Lavagem do Bonfim – Salvadors größtes Stadtfest nach dem Karneval
von Chris Tokple
Das zweitgrößte Stadtfest Salvadors in Brasilien ist das Fest Lavagem Do Bonfim und findet jedes Jahr am zweiten Donnerstag nach dem „Dia de Reis“ statt. Die acht Kilometer lange Prozession war ursprünglich ein katholisches Fest, für viele Anhängern der afro-brasilianischen Religion Candomblé spielt es allerdings auch eine wichtige Rolle. Heutzutage ist es eine multikulturelle Veranstaltung und eine Attraktion für Einheimische und Touristen.
Um 8 Uhr morgens, bei 30°C, stehe ich vor der Kirche Igreja da Conceição da Praia, hier beginnt der Festzug. Um mich herum stehen schon tausende weitere Menschen, die meisten komplett in weiß gekleidet und mit bunten, hüftlangen Ketten geschmückt. Zwischen den Menschenmengen befinden sich einige Straßenkapellen, die mit Samba Reagge- und Afoxe- Rhythmen die Menge während der Prozession einheizen. Nachdem der Priester in der Kirche seinen Segen geben hat, bricht die Menschenmenge auf. Sogar der Gouverneur und der Bürgermeister nehmen teil, allerdings umgeben von einem Tross von Bodyguards. Ziel der Prozession ist die Kirche Igreja de Nosso Senhor do Bonfim. Den größten Teil der Strecke geht es nur sehr langsam voran, insbesondere um die Straßenkapellen drängelt sich ein großer Teil der Menschen. Ich bin froh Sonnenmilch und eine Kopfbedeckung dabei zu haben, denn es ist noch nicht 12 Uhr und die Sonne brennt schon jetzt auf der Haut.

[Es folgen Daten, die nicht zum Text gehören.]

(** The loop's invariant: its state is the routing of the last attempt's
    waypoints, whose checked coordinates the attempt holds, and the
    attempt's score is in [[0, 100]]; or it is an exception raised by
    the mapping or the routing. *)
Definition pipeline_inv (bb : BoundingBox) (a : Attempt) (s : RouteState) : Prop :=
  (exists routed, s = Some (Returned routed) /\
     _route_waypoints proxy directions mapbox_token (att_mapped a) = Returned routed /\
     routed_coords routed = Some (att_routed a) /\ 0 <= score (att_validation a) <= 100) \/
  (exists e, s = Some (Raised e) /\ loop_raised bb e).

(** * Properties *)

Context {GL : GeodesyLaws} {RL : SampleRngLaws} {TL : TrigLaws}.

Lemma validate_score description t a v :
  validate glm_api_key judge description t a VALIDATION_THRESHOLD = Some v -> 0 <= score v <= 100.
Proof.
  destruct (algorithmic_total t a VALIDATION_THRESHOLD) as (r & Ea & Hr & _).
  unfold validate. destruct (api_key_set glm_api_key); [destruct (judge description t a) as [[sc text]|]|];
    [destruct (make_result sc _ _ _) as [res|] eqn:Em;
       [cbv beta iota; intros [= <-];
        destruct (make_result_Some _ _ _ _ _ Em) as [-> Hs]; exact Hs|]|..];
    cbv beta iota; rewrite Ea; intros [= <-]; exact Hr.
Qed.

(** The exception a state holds comes from mapping or routing. *)
Definition state_ok (bb : BoundingBox) (s : RouteState) : Prop :=
  forall e, s = Some (Raised e) -> loop_raised bb e.

Lemma pipeline_inv_state bb a s : pipeline_inv bb a s -> state_ok bb s.
Proof. intros [(r & -> & _)|(e & -> & He)] e' E; [discriminate|injection E as <-; exact He]. Qed.

(** An attempt that routes: its state is the fresh routing outcome. *)
Lemma fresh_step_inv description cps mapped routed s1 v s2 :
  match _route_waypoints proxy directions mapbox_token mapped with
  | Raised e => ([], Some (Raised e))
  | Returned routed => match routed_coords routed with
                       | Some cs => (cs, Some (Returned routed))
                       | None => ([], Some (Raised (ValidationError "Coordinate")))
                       end
  end = (routed, s1) ->
  check_step description s1 mapped routed = (v, s2) ->
  forall bb, pipeline_inv bb (mkAttempt cps mapped routed v) s2.
Proof.
  destruct (_route_waypoints _ _ _ mapped) as [r|e] eqn:Er.
  - destruct (routed_coords r) as [cs|] eqn:Ec; intros [= <- <-]; unfold check_step.
    + destruct (validate _ _ _ _ _ _) as [v'|] eqn:Ev; intros [= <- <-] bb; left; exists r;
        (repeat split; try assumption); cbn;
        solve [exact (proj1 (validate_score _ _ _ _ Ev))|exact (proj2 (validate_score _ _ _ _ Ev))|lra].
    + intros [= <- <-] bb. right. eexists. split; [reflexivity|]. left. right. split; [reflexivity|]. eauto.
  - intros [= <- <-]. unfold check_step. intros [= <- <-] bb. right. eexists. split; [reflexivity|].
    left. left. eauto.
Qed.

(** An attempt after an exception does nothing and keeps it. *)
Lemma raised_steps_inv bb description cps mapped e routed s1 v s2 :
  loop_raised bb e ->
  route_step (Some (Raised e)) mapped = (routed, s1) ->
  check_step description s1 mapped routed = (v, s2) ->
  pipeline_inv bb (mkAttempt cps mapped routed v) s2.
Proof. intros He [= <- <-] [= <- <-]. right. exists e. auto. Qed.

Lemma attempt_inv description bb cps s a s' :
  state_ok bb s -> attempt route_step (check_step description) (map_step bb) cps s = (a, s') ->
  pipeline_inv bb a s'.
Proof.
  intros Hs. unfold attempt.
  destruct (map_step bb s cps) as [mapped s0] eqn:Em.
  destruct (route_step s0 mapped) as [routed s1] eqn:Er.
  destruct (check_step description s1 mapped routed) as [v s2] eqn:Ec.
  intros [= <- <-]. unfold map_step in Em.
  destruct s as [[r|e]|];
    [|injection Em as <- <-; exact (raised_steps_inv _ _ _ _ _ _ _ _ _ (Hs e eq_refl) Er Ec)|];
    (destruct (map_to_streets cps bb) eqn:Emap; injection Em as <- <-;
     [exact (fresh_step_inv _ _ _ _ _ _ _ Er Ec bb)
     |exact (raised_steps_inv _ _ _ _ _ _ _ _ _ (or_intror (conj eq_refl (ex_intro _ cps Emap))) Er Ec)]).
Qed.

Lemma retry_loop_inv description bb fuel retries cur trace s last n tr s' :
  pipeline_inv bb cur s ->
  retry_loop route_step (check_step description) (map_step bb) MAX_RETRIES fuel retries cur trace s =
    (last, n, tr, s') ->
  pipeline_inv bb last s'.
Proof.
  revert retries cur trace s. induction fuel as [|fuel IH]; intros retries cur trace s Hinv; cbn [retry_loop].
  - intros [= <- <- <- <-]. exact Hinv.
  - destruct (_ && _); [|intros [= <- <- <- <-]; exact Hinv].
    destruct (attempt route_step (check_step description) (map_step bb)
                (_tighten_control_points (att_control cur) (att_routed cur)) s) as [next s1] eqn:Ea.
    apply IH. exact (attempt_inv _ _ _ _ _ _ (pipeline_inv_state _ _ _ Hinv) Ea).
Qed.

Lemma generate_route_inv description bb cps last n tr s' :
  generate_route route_step (check_step description) (map_step bb) MAX_RETRIES cps None = (last, n, tr, s') ->
  pipeline_inv bb last s'.
Proof.
  unfold generate_route.
  destruct (attempt route_step (check_step description) (map_step bb) cps None) as [first s1] eqn:Ea.
  apply retry_loop_inv. refine (attempt_inv _ _ _ _ _ _ _ Ea). intros e E. discriminate E.
Qed.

An den Straßenrändern finde ich zum Glück immer ausreichend Flüssigkeit, denn auf dem gesamten Weg befinden sich kleine Straßenstände, die Wasser, Kokoswasser und vor allem Bier verkaufen. Außerdem gibt es Frittiertes und Gegrilltes und das typisch bahianische Acarajé. In einigen Lokalen machen weitere Gruppen live Musik, außerdem sehe ich auch einige Capoeira-Gruppen, die eindrucksvoll ihre Fähigkeiten zur Schau stellen. Nach knapp 3 Stunden erreiche ich den Platz vor der Kirche Bonfim. Auf den letzten Metern wurde die Menschmasse immer dichter, der Platz ist schon komplett gefüllt. Ich sehe einige Candomblé-Anhänger, die mit religiösen Blättern und Flüssigkeiten Rituale durchführen. Auf den Treppen vor der Kirche hat schon die Waschung („Lavagem“) angefangen: Bahianische Frauen, in den typischen Kleidern des Candomblé, schütten Wasser aus Blumenvasen über die Treppe vor der Kirche. Dazu jubeln die Menschen lautstark. Schließlich tritt auch der Priester der Gemeinde Bonfim ans Fenster der Kirche und hält eine kurze Ansprache, die von der Menschenmenge gefeiert wird. Unterdessen geht das Gedrängel vor der Kirche weiter. Jeder versucht nun eines der typischen bunten Bändchen an dem Gitter vor der Kirche anzubringen. Dieses Ritual soll Glück und Gesundheit für das kommende Jahr bringen. Es sind auch viele kranke Menschen unter den Teilnehmern. Einige sind total erschöpft, werden gestützt oder sogar getragen. Diese Menschen nehmen die acht Kilometer lange Prozession auf sich, in der Hoffnung, von ihrem Leiden erlöst zu werden.
Ich schlage langsam den Rückweg ein. Die Straßen sind noch bis zum späten Abend gesperrt, daher ist die große Party noch lange nicht zu Ende. Obwohl die eigentliche Prozession schon vorbei ist, kommen mir noch weitere Straßenkapellen und Umzugswagen entgegen, jetzt zum Teil auch mit elektronischer Musik. Die Straßen sind voll und die Stimmung ausgelassen. Die freundliche Atmosphäre, die gute Laune der Menschen und die Tradition dieses Festes bleiben mir noch lange in Erinnerung und werden sicherlich jeden Besucher beeindrucken.